Olga Rudge - Venice and Pound

Venice and Pound

In 1958, Pound was declared incapable of standing trial. He was stripped of his rights of citizenship and released from St. Elizabeth's on condition that he return to Europe. With his wife, who was also his legal custodian, he quickly returned to Italy. The couple stayed with Rudge's daughter by Pound, Mary, now married to Boris de Rachewiltz and living at Brunnenberg castle in Tirol. Pound's health was now broken and he spent a year in the sanatorium Martinsbrunn in Meran. It is thought that during his time in St. Elizabeth's Pound was treated with mind altering drugs that altered his personality permanently for the worse. In early 1962, "depressed and ill, Pound chose to put himself in Olga's hands". For the remainder of his life he lived with her, part of each year in Venice, part in Rapallo.

The last eleven years of Pound's life accentuated his eccentricities, including a self-imposed vow of near-silence, with which Rudge coped while completely arranging his life and acting as his secretary. Many scholars and students sought Pound out and would arrive at the small house. Rudge devised a test to distinguish the genuine from the merely curious. She would ask the prospective visitor to recite a line from one of Pound's works; those who could gained admittance, those who could not were shown out. For Rudge, life with Pound was not easy; yet, her belief in him was absolute.

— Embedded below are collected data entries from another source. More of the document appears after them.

(* ===== verification/DocTable.v ===== *)
(** The table of document names and ids of [uw_cse333/hw/hw2/doctable.c], over
    the table interface.  A document name is its string of octets; the copies
    and ids the program allocates are one block each. *)
From S2P Require Import Prelude Alloc HashTable Table.
Open Scope Z_scope.

Section DocTable.
Context {OS : TableOps (list Z)} {ON : TableOps Z}.

Record DocTableRecord := mkDT {
  docid_to_docname : table (V := list Z);
  docname_to_docid : table (V := Z);
  max_id : Z
}.

Definition AllocateDocTable : M mem DocTableRecord :=
  let* dt := alloc in
  do* Verify (bool_decide (is_Some dt));
  let* a := t_alloc 1024 in
  let* b := t_alloc 1024 in
  do* Verify (if a then true else false);
  do* Verify (if b then true else false);
  match a, b with
  | Some a, Some b => ret (mkDT a b 0)
  | _, _ => fail BadAccess
  end.

Definition FreeDocTable (table : DocTableRecord) : M mem unit :=
  do* t_free (docid_to_docname table) (fun _ => release 1);
  do* t_free (docname_to_docid table) (fun _ => release 1);
  release 1.

Definition DTNumDocsInDocTable (table : DocTableRecord) : Z := t_num (docid_to_docname table).

Definition DTLookupDocumentName (table : DocTableRecord) (docname : list Z) : M mem Z :=
  let k := FNVHash64 docname in
  let* (res, kv) := t_lookup (docname_to_docid table) k in
  if res =? 1 then let* kv := get_or BadAccess kv in ret kv.2 else ret 0.

Definition DTLookupDocID (table : DocTableRecord) (docid : Z) : M mem (option (list Z)) :=
  do* Verify (negb (docid =? 0));
  let* (res, kv) := t_lookup (docid_to_docname table) docid in
  if res =? 1 then let* kv := get_or BadAccess kv in ret (Some kv.2) else ret None.

Definition DTRegisterDocumentName (table : DocTableRecord) (docname : list Z)
    : M mem (Z * DocTableRecord) :=
  let* docid := alloc in
  let* doccopy := alloc in
  do* Verify (bool_decide (is_Some doccopy));
  do* Verify (bool_decide (is_Some docid));
  let* res := DTLookupDocumentName table docname in
  if negb (res =? 0) then do* release 1; do* release 1; ret (res, table)
  else
    let max_id := u64 (max_id table + 1) in
    let* (r, _, a) := t_insert (docid_to_docname table) max_id docname in
    do* Verify (r =? 1);
    let* (r, _, b) := t_insert (docname_to_docid table) (FNVHash64 docname) max_id in
    do* Verify (r =? 1);
    ret (max_id, mkDT a b max_id).

Definition DTGetDocidTable (t : DocTableRecord) : table (V := list Z) := docid_to_docname t.

End DocTable.

Arguments DocTableRecord : clear implicits.

(** ** The registry a table implements: the names in order of registration,
    the [i]-th with id [i+1]. *)

Section Spec.
Context {OS : TableOps (list Z)} {ON : TableOps Z} {LS : TableLaws (list Z)} {LN : TableLaws Z}.

Record registry (m : mem) (dt : DocTableRecord OS ON) (docs : list (list Z)) : Prop := {
  rg_tables : exists ids names, t_rep m (docid_to_docname dt) ids /\
    t_rep m (docname_to_docid dt) names /\
    length ids = length docs /\ length names = length docs /\
    (forall k, (list_to_map ids : gmap Z (list Z)) !! k =
       if decide (1 <= k) then docs !! Z.to_nat (k - 1) else None) /\
    (forall i d, docs !! i = Some d ->
       (list_to_map names : gmap Z Z) !! FNVHash64 d = Some (Z.of_nat i + 1)) /\
    (forall h, (forall d, d ∈ docs -> FNVHash64 d <> h) ->
       (list_to_map names : gmap Z Z) !! h = None);
  rg_max : max_id dt = Z.of_nat (length docs);
  rg_size : Z.of_nat (length docs) <= capacity
}.

(** No registered name collides with [name] under the hash. *)
Definition no_collision (docs : list (list Z)) (name : list Z) : Prop :=
  forall d, d ∈ docs -> FNVHash64 d = FNVHash64 name -> d = name.

Lemma registry_after m m' dt docs : registry m dt docs -> after m m' -> registry m' dt docs.
Proof.
  intros [(ids & names & H1 & H2 & Hrest) Hm Hs] Ha. split; [|done|done].
  destruct Hrest as (? & ? & ? & ? & ?).
  exists ids, names. split_and!; try done; by eapply t_rep_after.
Qed.

Lemma DTLookupDocumentName_ok m dt docs name :
  registry m dt docs -> plentiful m -> no_collision docs name ->
  exists m' id, DTLookupDocumentName dt name m = Ok (id, m') /\ after m m' /\
    ((id = 0 /\ name ∉ docs) \/ exists i : nat, id = Z.of_nat i + 1 /\ docs !! i = Some name).
Proof.
  intros [(ids & names & _ & H2 & _ & _ & _ & Hin & Hout) _ _] Hp Hnc.
  unfold DTLookupDocumentName.
  destruct (t_lookup_ok _ _ _ (FNVHash64 name) H2 Hp) as (m' & HR & Ha). step HR.
  destruct (decide (name ∈ docs)) as [Hd|Hd].
  - pose proof Hd as [i Hi]%list_elem_of_lookup. rewrite (Hin i name Hi). cbn.
    exists m', (Z.of_nat i + 1). split_and!; [done|done|]. right. by exists i.
  - rewrite Hout by (intros d Hd' E; apply Hd; by rewrite <- (Hnc d Hd' E)). cbn.
    exists m', 0. auto.
Qed.

Lemma DTLookupDocID_ok m dt docs id :
  registry m dt docs -> plentiful m -> 0 < id ->
  exists m', DTLookupDocID dt id m = Ok (docs !! Z.to_nat (id - 1), m') /\ after m m'.
Proof.
  intros [(ids & names & H1 & _ & _ & _ & Hmap & _) _ _] Hp Hid. unfold DTLookupDocID, Verify.
  rewrite (proj2 (Z.eqb_neq id 0)) by lia. cbn [negb ensure]. rewrite bind_ret.
  destruct (t_lookup_ok _ _ _ id H1 Hp) as (m' & HR & Ha). step HR.
  rewrite Hmap, decide_True by lia. exists m'. by destruct (docs !! _).
Qed.

Lemma DTRegisterDocumentName_ok m dt docs name :
  registry m dt docs -> plentiful m -> no_collision docs name -> Z.of_nat (length docs) < capacity ->
  exists id dt' m', DTRegisterDocumentName dt name m = Ok ((id, dt'), m') /\ after m m' /\
    ((exists i : nat, id = Z.of_nat i + 1 /\ docs !! i = Some name /\ registry m' dt' docs) \/
     (name ∉ docs /\ id = Z.of_nat (length docs) + 1 /\ registry m' dt' (docs ++ [name]))).
Proof.
  intros Hr Hp Hnc Hsize. unfold DTRegisterDocumentName, Verify.
  destruct (alloc_after m Hp) as (p1 & m1 & R1 & A1). step R1.
  assert (Hp1 : plentiful m1) by (by eapply after_plentiful).
  destruct (alloc_after m1 Hp1) as (p2 & m2 & R2 & A2). step R2.
  assert (Hp2 : plentiful m2) by (by eapply after_plentiful).
  rewrite !bool_decide_true by (by eexists). cbn [ensure]. rewrite !bind_ret.
  assert (A02 : after m m2) by (by rewrite A1).
  destruct (DTLookupDocumentName_ok m2 dt docs name) as (m3 & id & R3 & A3 & Hcase);
    [by eapply registry_after|done|done|]. step R3.
  assert (A03 : after m m3) by (by rewrite A02).
  assert (Hp3 : plentiful m3) by (by eapply after_plentiful).
  destruct Hcase as [[-> Hnew]|(i & -> & Hi)].
  2:{ rewrite (proj2 (Z.eqb_neq _ 0)) by lia. cbn [negb].
      destruct (release_after 1 m3) as (m4 & R4 & A4). step R4.
      destruct (release_after 1 m4) as (m5 & R5 & A5). step R5.
      exists (Z.of_nat i + 1), dt, m5. assert (after m m5) by (by rewrite A03, A4).
      split_and!; [done|done|left]. exists i. split_and!; [done|done|by eapply registry_after]. }
  cbn [Z.eqb negb]. pose proof (registry_after _ _ _ _ Hr A03) as
    [(ids & names & H1 & H2 & Hl1 & Hl2 & Hmap & Hin & Hout) Hm Hs].
  assert (Hcap : capacity < 2 ^ 64) by reflexivity.
  rewrite Hm, wrapu_small by lia. set (id := Z.of_nat (length docs) + 1).
  assert (Hidn : (list_to_map ids : gmap Z (list Z)) !! id = None).
  { rewrite Hmap, decide_True by lia. apply lookup_ge_None. lia. }
  assert (Hnn : (list_to_map names : gmap Z Z) !! FNVHash64 name = None).
  { apply Hout. intros d Hd E. apply Hnew. by rewrite <- (Hnc d Hd E). }
  destruct (t_insert_ok m3 _ ids id name H1 Hp3 ltac:(lia)) as (a & ids' & m4 & R4 & A4 & H1' & E1).
  rewrite Hidn in R4. step R4. cbn [Z.eqb Pos.eqb ensure]. rewrite bind_ret.
  destruct (t_insert_ok m4 (docname_to_docid dt) names (FNVHash64 name) id) as
    (b & names' & m5 & R5 & A5 & H2' & E2); [by eapply t_rep_after|by eapply after_plentiful|lia|].
  rewrite Hnn in R5. step R5. cbn [Z.eqb Pos.eqb ensure]. rewrite bind_ret.
  exists id, (mkDT a b id), m5. split_and!; [done|by rewrite A03, A4|right].
  split_and!; [done|done|]. split; cbn.
  2:{ rewrite length_app. cbn. lia. }
  2:{ rewrite length_app. cbn. lia. }
  exists ids', names'. split_and!; [by eapply t_rep_after|done| | | | |].
  - rewrite length_app, <- Hl1. cbn. rewrite Nat.add_1_r.
    apply (Permutation_length (l' := (id, name) :: ids)).
    eapply insert_new_perm; [by eapply t_rep_nodup..|done|done].
  - rewrite length_app, <- Hl2. cbn. rewrite Nat.add_1_r.
    apply (Permutation_length (l' := (FNVHash64 name, id) :: names)).
    eapply insert_new_perm; [by eapply t_rep_nodup..|done|done].
  - intros k. rewrite E1. destruct (decide (k = id)) as [->|Hk].
    + rewrite lookup_insert_eq, decide_True by lia. unfold id.
      replace (Z.to_nat _) with (length docs) by lia. by rewrite list_lookup_middle.
    + rewrite lookup_insert_ne, Hmap by done. destruct (decide (1 <= k)); [|done].
      destruct (decide (k < id)); [by rewrite lookup_app_l by lia|].
      rewrite !lookup_ge_None_2; [done| |]; rewrite ?length_app; cbn; lia.
  - intros i d [Hi|[Hi Hd]]%lookup_app_Some.
    + assert (FNVHash64 d <> FNVHash64 name).
      { intros E. apply Hnew. rewrite <- (Hnc d); [|by eapply list_elem_of_lookup_2|done].
        by eapply list_elem_of_lookup_2. }
      rewrite E2, lookup_insert_ne by done. by apply Hin.
    + apply list_lookup_singleton_Some in Hd as [Hd <-].
      rewrite E2, lookup_insert_eq. f_equal. unfold id. lia.
  - intros h Hh. rewrite E2, lookup_insert_ne by (apply Hh; apply elem_of_app; right; by left).
    apply Hout. intros d Hd. apply Hh, elem_of_app. by left.
Qed.

Lemma FreeDocTable_ok m0 m dt docs : registry m0 dt docs ->
  exists m', FreeDocTable dt m = Ok (tt, m') /\ after m m'.
Proof.
  intros [(ids & names & H1 & H2 & _) _ _]. unfold FreeDocTable.
  destruct (t_free_ok m m0 _ ids (fun _ => release 1) H1) as (m1 & R1 & A1); [intros; apply release_after|].
  step R1. destruct (t_free_ok m1 m0 _ names (fun _ => release 1) H2) as (m2 & R2 & A2);
    [intros; apply release_after|].
  step R2. destruct (release_after 1 m2) as (m3 & R3 & A3). exists m3. split; [done|]. by rewrite A1, A2.
Qed.

Lemma AllocateDocTable_ok m :
  plentiful m -> exists dt m', AllocateDocTable m = Ok (dt, m') /\ after m m' /\ registry m' dt [].
Proof.
  intros Hp. unfold AllocateDocTable, Verify. destruct (alloc_after m Hp) as (p & m1 & R1 & A1). step R1.
  rewrite bool_decide_true by (by eexists). cbn [ensure]. rewrite bind_ret.
  destruct (t_alloc_ok (V := list Z) 1024 m1) as (a & m2 & R2 & A2 & Ha); [lia|by eapply after_plentiful|].
  step R2. destruct (t_alloc_ok (V := Z) 1024 m2) as (b & m3 & R3 & A3 & Hb);
    [lia|eapply after_plentiful; [exact A2|by eapply after_plentiful]|].
  step R3. exists (mkDT a b 0), m3. split; [done|]. split; [by rewrite A1, A2|]. split; [|done|done].
  exists [], []. split_and!; [by eapply t_rep_after|done|done|done| |done|done].
  intros k. cbn. rewrite lookup_empty. by destruct (decide _).
Qed.

(** a new document table is an empty registry.  While no registered name
    collides with the given one under the hash, [DTRegisterDocumentName]
    returns the id of a registered name and otherwise registers it with the
    next id; [DTLookupDocumentName] returns the id, or 0 for an unknown name,
    and [DTLookupDocID] returns the name of an id, so that they are inverse to
    each other; [DTNumDocsInDocTable] counts the names. *)
Theorem doctable_registers m :
  plentiful m ->
  (exists dt m', AllocateDocTable m = Ok (dt, m') /\ after m m' /\ registry m' dt []) /\
  (forall dt docs name, registry m dt docs -> no_collision docs name ->
     Z.of_nat (length docs) < capacity ->
     exists id dt' m', DTRegisterDocumentName dt name m = Ok ((id, dt'), m') /\
       let docs' := if decide (name ∈ docs) then docs else docs ++ [name] in
       registry m' dt' docs' /\ DTNumDocsInDocTable dt' = Z.of_nat (length docs') /\
       (exists m'', DTLookupDocumentName dt' name m' = Ok (id, m'')) /\
       (exists m'', DTLookupDocID dt' id m' = Ok (Some name, m'')) /\
       (forall i d, docs !! i = Some d ->
          exists m'', DTLookupDocID dt' (Z.of_nat i + 1) m' = Ok (Some d, m''))) /\
  (forall dt docs name, registry m dt docs -> no_collision docs name -> name ∉ docs ->
     exists m', DTLookupDocumentName dt name m = Ok (0, m')).
Proof.
  intros Hp. split; [|split].
  - by apply AllocateDocTable_ok.
  - intros dt docs name Hr Hnc Hsize.
    destruct (DTRegisterDocumentName_ok m dt docs name Hr Hp Hnc Hsize) as (id & dt' & m' & HR & Ha & Hcase).
    exists id, dt', m'. split; [done|]. set (docs' := if decide (name ∈ docs) then docs else docs ++ [name]).
    assert (Hr' : registry m' dt' docs' /\ exists i : nat, id = Z.of_nat i + 1 /\ docs' !! i = Some name).
    { subst docs'. destruct Hcase as [(i & -> & Hi & Hr')|(Hn & -> & Hr')].
      - rewrite decide_True by (by eapply list_elem_of_lookup_2). split; [done|]. by exists i.
      - rewrite decide_False by done. split; [done|]. exists (length docs). by rewrite list_lookup_middle. }
    destruct Hr' as [Hr' (i & -> & Hi)].
    assert (Hp' : plentiful m') by (by eapply after_plentiful).
    assert (Hpre : forall j d, docs !! j = Some d -> docs' !! j = Some d).
    { intros j d Hj. subst docs'. destruct (decide _); [done|]. by apply lookup_app_l_Some. }
    assert (Hid : forall j d, docs' !! j = Some d ->
      exists m'', DTLookupDocID dt' (Z.of_nat j + 1) m' = Ok (Some d, m'')).
    { intros j d Hj. destruct (DTLookupDocID_ok m' dt' docs' (Z.of_nat j + 1) Hr' Hp') as (m2 & R2 & _);
        [lia|]. exists m2. rewrite R2. replace (Z.to_nat _) with j by lia. by rewrite Hj. }
    split_and!; [done| | |by apply Hid|by intros j d Hj; apply Hid, Hpre].
    + destruct Hr' as [(ids & names & H1 & _ & Hl & _) _ _]. unfold DTNumDocsInDocTable.
      by rewrite (t_rep_num _ _ _ H1), Hl.
    + destruct Hr' as [(ids & names & _ & H2 & _ & _ & _ & Hin & _) _ _].
      unfold DTLookupDocumentName.
      destruct (t_lookup_ok _ _ _ (FNVHash64 name) H2 Hp') as (m2 & R2 & _). exists m2. step R2.
      by rewrite (Hin i name Hi).
  - intros dt docs name Hr Hnc Hn.
    destruct (DTLookupDocumentName_ok m dt docs name Hr Hp Hnc) as (m' & id & HR & _ & Hcase).
    exists m'. rewrite HR. destruct Hcase as [[-> _]|(i & _ & Hi)]; [done|].
    destruct Hn. by eapply list_elem_of_lookup_2.
Qed.

End Spec.

(** Registering in a fresh table of the hash table of hw1. *)
Lemma doctable_registers_witness :
  let m := mkMem 1 (fun _ => false) 0 0 in
  exists dt m1, AllocateDocTable m = Ok (dt, m1) /\
  exists id dt' m2, DTRegisterDocumentName dt [104; 105] m1 = Ok ((id, dt'), m2) /\
    exists m3, DTLookupDocID dt' id m2 = Ok (Some [104; 105], m3).
Proof.
  intros m. assert (Hp : plentiful m) by (intros n; reflexivity).
  destruct (doctable_registers m Hp) as [(dt & m1 & HR & Ha & Hr) _].
  exists dt, m1. split; [exact HR|].
  assert (Hp1 : plentiful m1) by (exact (after_plentiful m m1 Ha Hp)).
  destruct (doctable_registers m1 Hp1) as (_ & HReg & _).
  destruct (HReg dt [] [104; 105] Hr) as (id & dt' & m2 & HR2 & _ & _ & _ & HL & _).
  - intros d Hd. apply not_elem_of_nil in Hd. destruct Hd.
  - reflexivity.
  - exists id, dt', m2. split; [exact HR2|exact HL].
Defined.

For the first time, Rudge now had Pound completely to herself, as his wife Dorothy withdrew from the triangle. Pound saw Dorothy only twice during his last four years. The couple seldom left their Venice or Rapallo homes; however, they journeyed to London in 1965 for the funeral of T.S. Eliot and to the United States in 1969. Pound, hospitalized immediately following his eighty-seventh birthday celebration, died November 1, 1972 holding Rudge's hand. She organized his funeral in the cemetery on the Isola di San Michele, Venice. After his death Rudge acquired a large archive of his papers and artifacts. Dorothy Pound died the following year, leaving Rudge the last member of the ménage à trois to carry Pound's torch.